What you need to do: Below are records. Copy every line with "symmetry" in it.

Records excerpted from a collection:
· · ·

Lemma lval_bound a : Forall limb_ok a -> 0 <= lval a < 2 ^ (32 * Z.of_nat (length a)).
Proof.
  induction 1 as [|x a Hx Ha IH]; cbn [lval foldr length]; [lia|].
  fold (lval a) in *. unfold limb_ok in Hx.
  replace (32 * Z.of_nat (S (length a))) with (32 + 32 * Z.of_nat (length a)) by lia.
  rewrite Z.pow_add_r by lia. lia.
Qed.

Lemma wf_bound a : wf a -> 0 <= lval a < 2 ^ 256.
Proof. intros [Hl Ha]. apply lval_bound in Ha. by rewrite Hl in Ha. Qed.

Lemma lval_cons x a : lval (x :: a) = x + 2 ^ 32 * lval a.
Proof. done. Qed.

Lemma lval_app a b : lval (a ++ b) = lval a + 2 ^ (32 * Z.of_nat (length a)) * lval b.
Proof.
  induction a as [|x a IH]; [by cbn [app length]; rewrite Z.mul_1_l|].
  cbn [app length]. rewrite !lval_cons, IH.
  replace (32 * Z.of_nat (S (length a))) with (32 + 32 * Z.of_nat (length a)) by lia.
  rewrite Z.pow_add_r by lia. lia.
Qed.

Lemma lval_replicate_0 n : lval (replicate n 0) = 0.
Proof. induction n; cbn [replicate]; [done|]. rewrite lval_cons, IHn. lia. Qed.

(** A well-formed representation is determined by its value. *)
Lemma lval_inj a b :
  length a = length b -> Forall limb_ok a -> Forall limb_ok b -> lval a = lval b -> a = b.
Proof.
  revert b. induction a as [|x a IH]; intros [|y b]; cbn [length]; try done.
  intros Hl Ha Hb. inv Ha. inv Hb. rewrite !lval_cons. intros HE.
  unfold limb_ok in *. assert (x = y /\ lval a = lval b) as [-> HE'] by lia.
  f_equal. apply IH; auto.
Qed.

Lemma wf_inj a b : wf a -> wf b -> lval a = lval b -> a = b.
Proof. intros [Hl Ha] [Hl' Hb]. apply lval_inj; congruence. Qed.

Lemma zero_wf : wf zero.
Proof. split; [done|]. apply Forall_replicate. unfold limb_ok. lia. Qed.

Lemma lval_zero : lval zero = 0.
Proof. apply lval_replicate_0. Qed.

Lemma of_uint64_wf b : wf (of_uint64 b).
Proof.
  split; [done|]. unfold of_uint64. repeat constructor; try apply wrapu32_ok;
  unfold limb_ok; lia.
Qed.

Lemma lval_of_uint64 b : 0 <= b < 2 ^ 64 -> lval (of_uint64 b) = b.
Proof.
  intros Hb. unfold of_uint64. rewrite !lval_cons, lval_replicate_0.
  unfold wrapu. rewrite Z.shiftr_div_pow2 by lia.
  rewrite (Z.mod_small (b / 2 ^ 32)) by
    (split; [apply Z.div_pos|apply Z.div_lt_upper_bound]; lia).
  pose proof (Z.div_mod b (2 ^ 32)). lia.
Qed.

#[export] Hint Resolve zero_wf of_uint64_wf wrapu32_ok land_low32_ok : mynta.

(** ** Addition, subtraction *)

Lemma add_loop_length c a b : length (add_loop c a b) = length a.
Proof. revert c b. induction a; intros c [|y b]; cbn; auto. Qed.

Lemma add_loop_ok c a b :
  length a = length b -> Forall limb_ok (add_loop c a b).
Proof.
  revert c b. induction a; intros c [|y b]; cbn [length add_loop]; try done.
  intros. constructor; auto with mynta.
Qed.

Lemma add_loop_val c a b :
  length a = length b -> Forall limb_ok a -> Forall limb_ok b -> 0 <= c <= 1 ->
  exists c', 0 <= c' <= 1 /\
    lval (add_loop c a b) + 2 ^ (32 * Z.of_nat (length a)) * c' = c + lval a + lval b.
Proof.
  revert c b. induction a as [|x a IH]; intros c [|y b]; cbn [length add_loop]; try done.
  { exists c. cbn. lia. }
  intros Hl Ha Hb Hc. inv Ha. inv Hb. unfold limb_ok in *.
  rewrite wrapu_id by lia.
  pose proof (split32 (c + x + y)) as Hs.
  assert (0 <= Z.shiftr (c + x + y) 32 <= 1) as Hc2.
  { rewrite Z.shiftr_div_pow2 by lia. split; [apply Z.div_pos; lia|].
    apply Z.lt_succ_r, Z.div_lt_upper_bound; lia. }
  destruct (IH (Z.shiftr (c + x + y) 32) b) as (c' & Hc' & HE); auto with lia.
  exists c'. split; [done|]. rewrite !lval_cons.
  replace (32 * Z.of_nat (S (length a))) with (32 + 32 * Z.of_nat (length a)) by lia.
  rewrite Z.pow_add_r by lia. lia.
Qed.

Lemma mod_eq_of a m r q : 0 <= r < m -> r + m * q = a -> a mod m = r.
Proof. intros Hr <-. rewrite Z.mul_comm, Z.mod_add, Z.mod_small; lia. Qed.

Lemma add_wf a b : wf a -> wf b -> wf (add a b).
Proof.
  intros [Hl Ha] [Hl' Hb]. split; unfold add.
  - by rewrite add_loop_length.
  - apply add_loop_ok. congruence.
Qed.

Lemma lval_add a b : wf a -> wf b -> lval (add a b) = (lval a + lval b) mod 2 ^ 256.
Proof.
  intros Ha Hb. pose proof (wf_bound _ (add_wf _ _ Ha Hb)) as HB.
  destruct Ha as [Hl Ha], Hb as [Hl' Hb].
  destruct (add_loop_val 0 a b) as (c & ? & HE); [congruence|auto|auto|lia|].
  rewrite Hl in HE. symmetry. apply (mod_eq_of _ _ _ c); [done|].
  unfold add. change (32 * Z.of_nat WIDTH) with 256 in HE. lia.
Qed.

Lemma not_val a : Forall limb_ok a ->
  Forall limb_ok (not_ a) /\ lval (not_ a) = 2 ^ (32 * Z.of_nat (length a)) - 1 - lval a.
Proof.
  induction 1 as [|x a Hx Ha [IH1 IH2]]; [by cbn|].
  cbn [not_ fmap list_fmap length]. unfold not_ in *. rewrite !lval_cons, IH2.
  replace (32 * Z.of_nat (S (length a))) with (32 + 32 * Z.of_nat (length a)) by lia.
  rewrite Z.pow_add_r by lia. unfold limb_ok, wrapu, Z.lnot in *.
  assert (Z.pred (- x) mod 2 ^ 32 = 2 ^ 32 - 1 - x) as E.
  { apply (mod_eq_of _ _ _ (-1)); lia. }
  rewrite E. split; [constructor; auto; lia | lia].
Qed.

Lemma incr_length a : length (incr a) = length a.
Proof. induction a; cbn; auto. case_match; cbn; congruence. Qed.

Lemma incr_val a : Forall limb_ok a ->
  Forall limb_ok (incr a) /\
  exists c, lval (incr a) + 2 ^ (32 * Z.of_nat (length a)) * c = lval a + 1.
Proof.
  induction 1 as [|x a Hx Ha [IH1 [c IH2]]]; [split; [done|by exists 1]|].
  cbn [incr length]. unfold limb_ok, wrapu in *.
  replace (32 * Z.of_nat (S (length a))) with (32 + 32 * Z.of_nat (length a)) by lia.
  rewrite Z.pow_add_r by lia.
  destruct (Z.eq_dec x (2 ^ 32 - 1)) as [->|Hne].
  - rewrite (mod_eq_of _ _ 0 1) by lia. cbn [Z.eqb].
    split; [constructor; auto; lia|]. exists c. rewrite !lval_cons. lia.
  - rewrite Z.mod_small by lia. destruct (Z.eqb_spec (x + 1) 0); [lia|].
    split; [constructor; auto; lia|]. exists 0. rewrite !lval_cons. lia.
Qed.

Lemma neg_wf a : wf a -> wf (neg a).
Proof.
  intros [Hl Ha]. destruct (not_val a Ha) as [H1 _]. split; unfold neg.
  - rewrite incr_length. unfold not_. by rewrite length_fmap.
  - by apply incr_val.
Qed.

Lemma lval_neg a : wf a -> lval (neg a) = (- lval a) mod 2 ^ 256.
Proof.
  intros Hwf. pose proof (wf_bound _ (neg_wf _ Hwf)) as HB. destruct Hwf as [Hl Ha].
  destruct (not_val a Ha) as [H1 H2]. destruct (incr_val _ H1) as [_ [c Hc]].
  unfold not_ in Hc at 2. rewrite length_fmap, Hl in Hc. rewrite H2, Hl in Hc.
  symmetry. apply (mod_eq_of _ _ _ (c - 1)); [done|].
  unfold neg. change (32 * Z.of_nat WIDTH) with 256 in *. lia.
Qed.

Lemma sub_wf a b : wf a -> wf b -> wf (sub a b).
Proof. intros. apply add_wf; [|apply neg_wf]; auto. Qed.

Lemma lval_sub a b : wf a -> wf b -> lval (sub a b) = (lval a - lval b) mod 2 ^ 256.
Proof.
  intros Ha Hb. unfold sub. rewrite lval_add, lval_neg by auto using neg_wf.
  by rewrite Zplus_mod_idemp_r.
Qed.

#[export] Hint Resolve add_wf neg_wf sub_wf : mynta.

(** ** Multiplication *)

Lemma limb_mul_bound x y : limb_ok x -> limb_ok y -> 0 <= x * y <= (2 ^ 32 - 1) * (2 ^ 32 - 1).
Proof.
  unfold limb_ok. intros. split; [apply Z.mul_nonneg_nonneg; lia|].
  apply Z.mul_le_mono_nonneg; lia.
Qed.

Lemma mul32_loop_val c b a :
  Forall limb_ok a -> limb_ok b -> limb_ok c ->
  Forall limb_ok (mul32_loop c b a) /\ length (mul32_loop c b a) = length a /\
  exists c', limb_ok c' /\
    lval (mul32_loop c b a) + 2 ^ (32 * Z.of_nat (length a)) * c' = c + b * lval a.
Proof.
  intros Ha Hb. revert c. induction Ha as [|x a Hx Ha IH]; intros c Hc.
  { split; [done|split; [done|]]. exists c. split; [done|].
    cbn [mul32_loop length lval foldr]. change (2 ^ (32 * Z.of_nat 0)) with 1. lia. }
  cbn [mul32_loop length]. pose proof (limb_mul_bound _ _ Hb Hx). unfold limb_ok in *.
  rewrite wrapu_id by lia.
  pose proof (split32 (c + b * x)) as Hs.
  assert (0 <= Z.shiftr (c + b * x) 32 < 2 ^ 32) as Hc2.
  { rewrite Z.shiftr_div_pow2 by lia.
    split; [apply Z.div_pos | apply Z.div_lt_upper_bound]; lia. }
  destruct (IH _ Hc2) as (H1 & H2 & c' & Hc' & HE).
  split; [constructor; [apply land_low32_ok|auto]|]. split; [by rewrite <- H2|].
  exists c'. split; [done|]. rewrite !lval_cons.
  replace (32 * Z.of_nat (S (length a))) with (32 + 32 * Z.of_nat (length a)) by lia.
  rewrite Z.pow_add_r by lia. lia.
Qed.

Lemma mul32_wf a b : wf a -> limb_ok b -> wf (mul32 a b).
Proof.
  intros [Hl Ha] Hb. destruct (mul32_loop_val 0 b a Ha Hb) as (H1 & H2 & _).
  { unfold limb_ok. lia. } split; [by rewrite <- Hl|done].
Qed.

Lemma lval_mul32 a b : wf a -> limb_ok b -> lval (mul32 a b) = (lval a * b) mod 2 ^ 256.
Proof.
  intros Hwf Hb. pose proof (wf_bound _ (mul32_wf _ _ Hwf Hb)) as HB.
  destruct Hwf as [Hl Ha].
  destruct (mul32_loop_val 0 b a Ha Hb) as (_ & _ & c' & _ & HE). { unfold limb_ok. lia. }
  rewrite Hl in HE. change (32 * Z.of_nat WIDTH) with 256 in HE.
  symmetry. apply (mod_eq_of _ _ _ c'); [done|]. unfold mul32. lia.
Qed.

· · ·

Solution to the exercise:
  rewrite Hl in HE. symmetry. apply (mod_eq_of _ _ _ c); [done|].
  symmetry. apply (mod_eq_of _ _ _ (c - 1)); [done|].
  symmetry. apply (mod_eq_of _ _ _ c'); [done|]. unfold mul32. lia.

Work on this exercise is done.